Le développement des stratégies thérapeutiques s’appuyant sur les propriétés plastiques du système nerveux et du muscle ne peut se faire sans une bonne connaissance des effets de l’hypoactivité sur le système sensorimoteur, et sans une vision intégrée du déficit moteur. C’est pourquoi j’essaie de mettre en évidence les transformations structurales et fonctionnelles du système nerveux sensorimoteur dans diverses situations de perturbation sensorimotrice chez l’adulte, et de faire le lien avec les altérations de la fonction motrice.

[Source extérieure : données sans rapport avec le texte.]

(* ===== verification/Discovery.v ===== *)
(** services/discovery.py, repositories/assets.py and api/v1/discovery.py: the
    discovery of an account's assets.

    The collectors are an interface, [DiscoveryCollector]: what they read from
    AWS is theirs, the orchestrator keeps the inventory and the record of the
    run.  Sessions do not flush before a query, so an asset that is added is
    not seen until the flush at the end of [_upsert]. *)

From S2P Require Import Prelude.
From S2P Require Import History.
From S2P Require Import Enums.
From S2P Require Import Rbac.
From S2P Require Import PyValue.
From S2P Require Import Models.
From S2P Require Import Tables.
From S2P Require Import Common.
From S2P Require Import Organizations.
From S2P Require Import Evidence.
From S2P Require Import PlatformJobs.
From S2P Require Import Calendar.
From S2P Require Import Evaluations.
From S2P Require Import AwsExecutor.
From S2P Require Import Sha256.
From Stdlib Require Import Ascii.
From stdpp Require Import list.

Module DJ := DiscoveryJob.

(** * Values *)

(** services/discovery.py:50-52, SENSITIVE_KEYS. *)
Definition SENSITIVE_KEYS : list string :=
  ["access?key"; "secret"; "session?token"; "credential"; "password"; "authorization"].

#[local] Arguments rx_search : simpl never.

(** A value that boto3 hands out: those of JSON, dates, and other objects, of
    which only the text is used. *)
Inductive awsval :=
| ANone
| ABool (b : bool)
| AInt (z : Z)
| AStr (s : string)
| AList (l : list awsval)
| ADict (items : list (string * awsval))
| ADate (t : timestamp)
| AOther (text : string).

(** services/discovery.py:55-68, json_safe. *)
Fixpoint json_safe (value : awsval) : pyval :=
  match value with
  | ANone => PNone
  | ABool b => PBool b
  | AInt z => PInt z
  | AStr s => PStr s
  | ADate t => PStr (isoformat "T" t)
  | AList l => PList (map json_safe l)
  | ADict items =>
      PDict ((fix go (items : list (string * awsval)) : pydict :=
         match items with
         | [] => []
         | (k, v) :: items =>
             if rx_search SENSITIVE_KEYS k then go items else (k, json_safe v) :: go items
         end) items)
  | AOther text => PStr text
  end.
(** Texts that agree up to a length agree on parts of one length below it. *)
Lemma str_take_app_inj n s s' t t' :
  String.length s = String.length s' → String.length s ≤ n →
  str_take n (s +:+ t) = str_take n (s' +:+ t') → s = s'.
Proof.
  revert n s'. induction s as [|c s IH]; intros n [|c' s']; cbn [String.length]; [done..|].
  intros [= Hl] Hn. destruct n as [|n]; [lia|].
  change (String c (str_take n (s +:+ t)) = String c' (str_take n (s' +:+ t')) → String c s = String c' s').
  intros [= -> E]. f_equal. apply (IH n); [done|lia|done].
Qed.

(** * Payloads of identifiers *)

Definition plain_char (c : ascii) : bool :=
  let n := code c in ((32 <=? n) && (n <=? 126) && negb (n =? 34) && negb (n =? 92))%N.

Lemma json_escape_plain s : sforall plain_char s = true → json_escape s = s.
Proof.
  induction s as [|c s IH]; [done|]. cbn [sforall json_escape]. intros [Hc Hs]%andb_true_iff.
  rewrite IH by done. unfold plain_char in Hc.
  assert (∀ n, code c ≠ N.of_nat n → n < 256 → Ascii.eqb c (ascii_of_nat n) = false) as E.
  { intros n Hn Hlt. apply Ascii.eqb_neq. intros ->. apply Hn. unfold code.
    apply (N_ascii_embedding (N.of_nat n)). lia. }
  unfold dquote_char, backslash. rewrite !E by lia.
  repeat match goal with |- context [(?a =? ?b)%N] => replace (a =? b)%N with false by lia end.
  by replace ((code c <? 32) || (126 <? code c))%N with false by lia.
Qed.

En outre, je mène une étude sur la paralysie cérébrale (PC), ou infirmité motrice cérébrale, qui est la 1ère cause d’incapacité physique chez les enfants. Elle est fortement favorisée par une grande prématurité ou un fort retard de croissance à la naissance. Dans la grande majorité des cas, les patients atteints de PC présentent une hypertonicité des muscles et une exagération des réflexes, que l’on appelle spasticité. Le projet vise à déterminer les causes de la spasticité. Il vise également à remédier à la spasticité en recherchant des traitements qui permettront rétablir l’excitabilité normale des motoneurones et de prévenir les transformations musculaires associées. (Projet développé en collaboration avec JO Coq, avec l’Institut des Neurosciences de la Timone, Marseille).